(** * Attestation verification (server/verify.go)

    A shallow embedding of the verifier of server/verify.go: the options
    check, the two ways of trusting an attestation key, the decoder of the
    GCE instance-information certificate extension, the ordering of the
    offered quotes, and the loop of [VerifyAttestation] that falls back from
    one quote to the next.

    Go values are modelled as follows.
    - A pointer that may be nil is an [option]; a slice is a [list]; a
      fixed-width integer is a [Z] with its conversion written out.
    - An [error] is a message, possibly wrapping another error ([%w]).
    - Every routine that lives outside server/verify.go (go-tpm, crypto/x509,
      encoding/asn1, protobuf, the [internal] package, the event-log
      parsers) is a field of the class [Collaborators].  A call to one of
      them is recorded in a trace, so that "this was never called" is a
      statement about the model.  What the Go libraries do around those
      routines (the checks that open [Verify], [AddCert], [proto.Merge],
      the storing done by [asn1.Unmarshal]) is written out.
    - A Go panic is the outcome [Panicked]. *)

From Stdlib Require Import ZArith List String Bool Lia Permutation.
Import ListNotations.

Open Scope string_scope.
Open Scope list_scope.
Open Scope Z_scope.

(** ** Bytes, errors *)

Definition bytes : Type := list Byte.byte.

(** [len(b) == 0] on a slice (a nil slice has length 0). *)
Definition isEmpty {A : Type} (l : list A) : bool :=
  match l with
  | [] => true
  | _ :: _ => false
  end.

(** [p == nil] on a pointer. *)
Definition isNil {A : Type} (p : option A) : bool :=
  match p with
  | None => true
  | Some _ => false
  end.

(** Two byte slices with the same contents. *)
Fixpoint sameBytes (a b : bytes) : bool :=
  match a, b with
  | [], [] => true
  | x :: a', y :: b' => Byte.eqb x y && sameBytes a' b'
  | _, _ => false
  end.

(** Go [error] values.  [errorString] is what [fmt.Errorf] builds from a
    format without [%w] (and what a collaborator may return); [wrapError]
    is [fmt.Errorf("msg%w", err)], which keeps [err] reachable. *)
Inductive error : Type :=
| errorString (msg : string)
| wrapError (msg : string) (err : error).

**What the task requires:**
Count the lines in the records above that contain the word "errorString", and give only the number.

**Your response:**
2